WORK INSTRUCTION
Transcribe the records in full, keeping every word exactly as given.

Stored data entries
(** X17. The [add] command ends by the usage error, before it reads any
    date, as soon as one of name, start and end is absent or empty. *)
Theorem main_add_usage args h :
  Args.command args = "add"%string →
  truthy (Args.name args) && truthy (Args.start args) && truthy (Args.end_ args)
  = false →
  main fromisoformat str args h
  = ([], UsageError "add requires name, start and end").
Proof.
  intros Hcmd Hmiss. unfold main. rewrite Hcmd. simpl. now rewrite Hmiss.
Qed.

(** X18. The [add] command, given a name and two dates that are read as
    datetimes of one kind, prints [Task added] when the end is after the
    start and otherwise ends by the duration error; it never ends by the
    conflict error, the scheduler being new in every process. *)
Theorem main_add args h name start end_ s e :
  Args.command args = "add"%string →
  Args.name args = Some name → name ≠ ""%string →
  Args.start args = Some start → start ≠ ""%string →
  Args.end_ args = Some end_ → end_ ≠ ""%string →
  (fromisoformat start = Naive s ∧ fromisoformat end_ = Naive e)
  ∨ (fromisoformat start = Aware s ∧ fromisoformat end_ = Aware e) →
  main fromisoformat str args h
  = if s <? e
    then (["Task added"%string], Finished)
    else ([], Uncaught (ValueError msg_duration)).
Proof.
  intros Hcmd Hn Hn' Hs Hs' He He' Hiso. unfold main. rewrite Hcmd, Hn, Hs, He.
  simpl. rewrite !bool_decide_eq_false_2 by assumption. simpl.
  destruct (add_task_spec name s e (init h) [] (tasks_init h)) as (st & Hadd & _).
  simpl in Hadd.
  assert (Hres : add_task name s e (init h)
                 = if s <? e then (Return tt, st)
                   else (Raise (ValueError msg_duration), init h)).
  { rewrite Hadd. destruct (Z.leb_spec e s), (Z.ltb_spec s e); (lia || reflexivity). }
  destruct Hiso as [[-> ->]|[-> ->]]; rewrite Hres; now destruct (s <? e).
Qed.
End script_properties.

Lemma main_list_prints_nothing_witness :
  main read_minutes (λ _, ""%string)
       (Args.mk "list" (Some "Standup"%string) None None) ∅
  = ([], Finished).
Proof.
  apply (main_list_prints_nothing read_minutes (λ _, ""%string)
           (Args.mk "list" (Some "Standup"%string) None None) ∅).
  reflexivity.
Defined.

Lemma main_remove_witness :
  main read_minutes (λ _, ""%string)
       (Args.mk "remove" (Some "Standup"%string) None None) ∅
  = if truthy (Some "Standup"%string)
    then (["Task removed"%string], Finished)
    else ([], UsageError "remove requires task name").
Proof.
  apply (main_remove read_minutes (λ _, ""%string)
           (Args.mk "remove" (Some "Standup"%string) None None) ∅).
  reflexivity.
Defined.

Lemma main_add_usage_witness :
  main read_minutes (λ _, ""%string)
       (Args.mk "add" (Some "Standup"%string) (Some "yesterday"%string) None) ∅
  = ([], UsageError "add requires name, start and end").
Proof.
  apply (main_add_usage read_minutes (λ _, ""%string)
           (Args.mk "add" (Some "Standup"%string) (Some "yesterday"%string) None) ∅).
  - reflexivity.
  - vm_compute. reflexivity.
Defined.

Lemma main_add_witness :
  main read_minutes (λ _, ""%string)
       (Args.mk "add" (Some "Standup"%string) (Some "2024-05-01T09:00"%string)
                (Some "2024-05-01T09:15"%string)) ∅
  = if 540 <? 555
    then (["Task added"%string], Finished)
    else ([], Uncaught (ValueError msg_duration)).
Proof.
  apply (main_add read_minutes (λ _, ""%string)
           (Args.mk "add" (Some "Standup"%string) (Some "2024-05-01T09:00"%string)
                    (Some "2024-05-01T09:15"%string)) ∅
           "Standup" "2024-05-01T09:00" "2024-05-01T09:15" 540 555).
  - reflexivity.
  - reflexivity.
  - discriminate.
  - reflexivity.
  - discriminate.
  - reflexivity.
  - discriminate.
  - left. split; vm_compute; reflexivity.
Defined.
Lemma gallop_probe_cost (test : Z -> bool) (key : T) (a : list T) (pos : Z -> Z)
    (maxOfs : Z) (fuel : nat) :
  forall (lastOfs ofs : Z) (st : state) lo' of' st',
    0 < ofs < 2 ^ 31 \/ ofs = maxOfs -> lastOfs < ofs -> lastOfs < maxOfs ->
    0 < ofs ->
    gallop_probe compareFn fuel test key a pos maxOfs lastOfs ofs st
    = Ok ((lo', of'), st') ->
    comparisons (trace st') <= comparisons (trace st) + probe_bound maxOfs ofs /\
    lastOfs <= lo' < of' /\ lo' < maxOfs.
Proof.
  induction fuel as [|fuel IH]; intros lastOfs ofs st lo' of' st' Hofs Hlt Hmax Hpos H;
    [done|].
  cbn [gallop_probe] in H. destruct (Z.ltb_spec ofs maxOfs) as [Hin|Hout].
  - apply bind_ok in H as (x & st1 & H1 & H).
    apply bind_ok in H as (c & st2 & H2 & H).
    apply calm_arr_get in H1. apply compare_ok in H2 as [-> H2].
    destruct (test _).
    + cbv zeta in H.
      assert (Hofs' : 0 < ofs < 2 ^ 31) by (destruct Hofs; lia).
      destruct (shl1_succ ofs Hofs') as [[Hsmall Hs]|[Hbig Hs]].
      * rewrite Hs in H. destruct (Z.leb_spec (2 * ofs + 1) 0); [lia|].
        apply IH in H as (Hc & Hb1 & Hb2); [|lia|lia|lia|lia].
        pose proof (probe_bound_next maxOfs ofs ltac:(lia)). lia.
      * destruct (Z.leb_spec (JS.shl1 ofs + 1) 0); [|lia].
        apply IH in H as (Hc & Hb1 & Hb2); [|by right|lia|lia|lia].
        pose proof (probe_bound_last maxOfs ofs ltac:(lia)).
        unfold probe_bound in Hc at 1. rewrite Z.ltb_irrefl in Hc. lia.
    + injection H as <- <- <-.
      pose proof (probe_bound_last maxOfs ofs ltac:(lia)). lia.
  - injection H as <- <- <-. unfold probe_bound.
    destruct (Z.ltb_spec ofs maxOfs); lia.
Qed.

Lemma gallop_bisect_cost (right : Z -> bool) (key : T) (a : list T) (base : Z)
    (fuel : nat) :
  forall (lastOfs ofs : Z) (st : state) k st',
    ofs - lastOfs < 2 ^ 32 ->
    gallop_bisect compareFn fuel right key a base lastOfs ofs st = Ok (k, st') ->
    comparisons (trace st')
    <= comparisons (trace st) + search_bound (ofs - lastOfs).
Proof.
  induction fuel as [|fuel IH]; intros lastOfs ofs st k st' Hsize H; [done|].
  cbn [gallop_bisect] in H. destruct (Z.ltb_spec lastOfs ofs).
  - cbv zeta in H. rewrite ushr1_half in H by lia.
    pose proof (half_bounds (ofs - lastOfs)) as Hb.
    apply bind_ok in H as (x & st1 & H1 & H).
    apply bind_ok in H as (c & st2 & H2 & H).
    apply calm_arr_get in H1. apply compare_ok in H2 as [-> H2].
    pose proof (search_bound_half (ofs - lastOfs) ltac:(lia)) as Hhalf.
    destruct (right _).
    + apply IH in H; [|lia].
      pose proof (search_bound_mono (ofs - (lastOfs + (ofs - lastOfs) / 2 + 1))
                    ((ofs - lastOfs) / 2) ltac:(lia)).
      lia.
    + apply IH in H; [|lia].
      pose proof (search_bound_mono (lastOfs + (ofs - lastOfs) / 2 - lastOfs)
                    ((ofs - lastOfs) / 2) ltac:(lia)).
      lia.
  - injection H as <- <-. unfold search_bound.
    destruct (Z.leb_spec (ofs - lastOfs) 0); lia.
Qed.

REPLY TO THE TASK
(** X17. The [add] command ends by the usage error, before it reads any
    date, as soon as one of name, start and end is absent or empty. *)
Theorem main_add_usage args h :
  Args.command args = "add"%string →
  truthy (Args.name args) && truthy (Args.start args) && truthy (Args.end_ args)
  = false →
  main fromisoformat str args h
  = ([], UsageError "add requires name, start and end").
Proof.
  intros Hcmd Hmiss. unfold main. rewrite Hcmd. simpl. now rewrite Hmiss.
Qed.

(** X18. The [add] command, given a name and two dates that are read as
    datetimes of one kind, prints [Task added] when the end is after the
    start and otherwise ends by the duration error; it never ends by the
    conflict error, the scheduler being new in every process. *)
Theorem main_add args h name start end_ s e :
  Args.command args = "add"%string →
  Args.name args = Some name → name ≠ ""%string →
  Args.start args = Some start → start ≠ ""%string →
  Args.end_ args = Some end_ → end_ ≠ ""%string →
  (fromisoformat start = Naive s ∧ fromisoformat end_ = Naive e)
  ∨ (fromisoformat start = Aware s ∧ fromisoformat end_ = Aware e) →
  main fromisoformat str args h
  = if s <? e
    then (["Task added"%string], Finished)
    else ([], Uncaught (ValueError msg_duration)).
Proof.
  intros Hcmd Hn Hn' Hs Hs' He He' Hiso. unfold main. rewrite Hcmd, Hn, Hs, He.
  simpl. rewrite !bool_decide_eq_false_2 by assumption. simpl.
  destruct (add_task_spec name s e (init h) [] (tasks_init h)) as (st & Hadd & _).
  simpl in Hadd.
  assert (Hres : add_task name s e (init h)
                 = if s <? e then (Return tt, st)
                   else (Raise (ValueError msg_duration), init h)).
  { rewrite Hadd. destruct (Z.leb_spec e s), (Z.ltb_spec s e); (lia || reflexivity). }
  destruct Hiso as [[-> ->]|[-> ->]]; rewrite Hres; now destruct (s <? e).
Qed.
End script_properties.

Lemma main_list_prints_nothing_witness :
  main read_minutes (λ _, ""%string)
       (Args.mk "list" (Some "Standup"%string) None None) ∅
  = ([], Finished).
Proof.
  apply (main_list_prints_nothing read_minutes (λ _, ""%string)
           (Args.mk "list" (Some "Standup"%string) None None) ∅).
  reflexivity.
Defined.

Lemma main_remove_witness :
  main read_minutes (λ _, ""%string)
       (Args.mk "remove" (Some "Standup"%string) None None) ∅
  = if truthy (Some "Standup"%string)
    then (["Task removed"%string], Finished)
    else ([], UsageError "remove requires task name").
Proof.
  apply (main_remove read_minutes (λ _, ""%string)
           (Args.mk "remove" (Some "Standup"%string) None None) ∅).
  reflexivity.
Defined.

Lemma main_add_usage_witness :
  main read_minutes (λ _, ""%string)
       (Args.mk "add" (Some "Standup"%string) (Some "yesterday"%string) None) ∅
  = ([], UsageError "add requires name, start and end").
Proof.
  apply (main_add_usage read_minutes (λ _, ""%string)
           (Args.mk "add" (Some "Standup"%string) (Some "yesterday"%string) None) ∅).
  - reflexivity.
  - vm_compute. reflexivity.
Defined.

Lemma main_add_witness :
  main read_minutes (λ _, ""%string)
       (Args.mk "add" (Some "Standup"%string) (Some "2024-05-01T09:00"%string)
                (Some "2024-05-01T09:15"%string)) ∅
  = if 540 <? 555
    then (["Task added"%string], Finished)
    else ([], Uncaught (ValueError msg_duration)).
Proof.
  apply (main_add read_minutes (λ _, ""%string)
           (Args.mk "add" (Some "Standup"%string) (Some "2024-05-01T09:00"%string)
                    (Some "2024-05-01T09:15"%string)) ∅
           "Standup" "2024-05-01T09:00" "2024-05-01T09:15" 540 555).
  - reflexivity.
  - reflexivity.
  - discriminate.
  - reflexivity.
  - discriminate.
  - reflexivity.
  - discriminate.
  - left. split; vm_compute; reflexivity.
Defined.
Lemma gallop_probe_cost (test : Z -> bool) (key : T) (a : list T) (pos : Z -> Z)
    (maxOfs : Z) (fuel : nat) :
  forall (lastOfs ofs : Z) (st : state) lo' of' st',
    0 < ofs < 2 ^ 31 \/ ofs = maxOfs -> lastOfs < ofs -> lastOfs < maxOfs ->
    0 < ofs ->
    gallop_probe compareFn fuel test key a pos maxOfs lastOfs ofs st
    = Ok ((lo', of'), st') ->
    comparisons (trace st') <= comparisons (trace st) + probe_bound maxOfs ofs /\
    lastOfs <= lo' < of' /\ lo' < maxOfs.
Proof.
  induction fuel as [|fuel IH]; intros lastOfs ofs st lo' of' st' Hofs Hlt Hmax Hpos H;
    [done|].
  cbn [gallop_probe] in H. destruct (Z.ltb_spec ofs maxOfs) as [Hin|Hout].
  - apply bind_ok in H as (x & st1 & H1 & H).
    apply bind_ok in H as (c & st2 & H2 & H).
    apply calm_arr_get in H1. apply compare_ok in H2 as [-> H2].
    destruct (test _).
    + cbv zeta in H.
      assert (Hofs' : 0 < ofs < 2 ^ 31) by (destruct Hofs; lia).
      destruct (shl1_succ ofs Hofs') as [[Hsmall Hs]|[Hbig Hs]].
      * rewrite Hs in H. destruct (Z.leb_spec (2 * ofs + 1) 0); [lia|].
        apply IH in H as (Hc & Hb1 & Hb2); [|lia|lia|lia|lia].
        pose proof (probe_bound_next maxOfs ofs ltac:(lia)). lia.
      * destruct (Z.leb_spec (JS.shl1 ofs + 1) 0); [|lia].
        apply IH in H as (Hc & Hb1 & Hb2); [|by right|lia|lia|lia].
        pose proof (probe_bound_last maxOfs ofs ltac:(lia)).
        unfold probe_bound in Hc at 1. rewrite Z.ltb_irrefl in Hc. lia.
    + injection H as <- <- <-.
      pose proof (probe_bound_last maxOfs ofs ltac:(lia)). lia.
  - injection H as <- <- <-. unfold probe_bound.
    destruct (Z.ltb_spec ofs maxOfs); lia.
Qed.

Lemma gallop_bisect_cost (right : Z -> bool) (key : T) (a : list T) (base : Z)
    (fuel : nat) :
  forall (lastOfs ofs : Z) (st : state) k st',
    ofs - lastOfs < 2 ^ 32 ->
    gallop_bisect compareFn fuel right key a base lastOfs ofs st = Ok (k, st') ->
    comparisons (trace st')
    <= comparisons (trace st) + search_bound (ofs - lastOfs).
Proof.
  induction fuel as [|fuel IH]; intros lastOfs ofs st k st' Hsize H; [done|].
  cbn [gallop_bisect] in H. destruct (Z.ltb_spec lastOfs ofs).
  - cbv zeta in H. rewrite ushr1_half in H by lia.
    pose proof (half_bounds (ofs - lastOfs)) as Hb.
    apply bind_ok in H as (x & st1 & H1 & H).
    apply bind_ok in H as (c & st2 & H2 & H).
    apply calm_arr_get in H1. apply compare_ok in H2 as [-> H2].
    pose proof (search_bound_half (ofs - lastOfs) ltac:(lia)) as Hhalf.
    destruct (right _).
    + apply IH in H; [|lia].
      pose proof (search_bound_mono (ofs - (lastOfs + (ofs - lastOfs) / 2 + 1))
                    ((ofs - lastOfs) / 2) ltac:(lia)).
      lia.
    + apply IH in H; [|lia].
      pose proof (search_bound_mono (lastOfs + (ofs - lastOfs) / 2 - lastOfs)
                    ((ofs - lastOfs) / 2) ltac:(lia)).
      lia.
  - injection H as <- <-. unfold search_bound.
    destruct (Z.leb_spec (ofs - lastOfs) 0); lia.
Qed.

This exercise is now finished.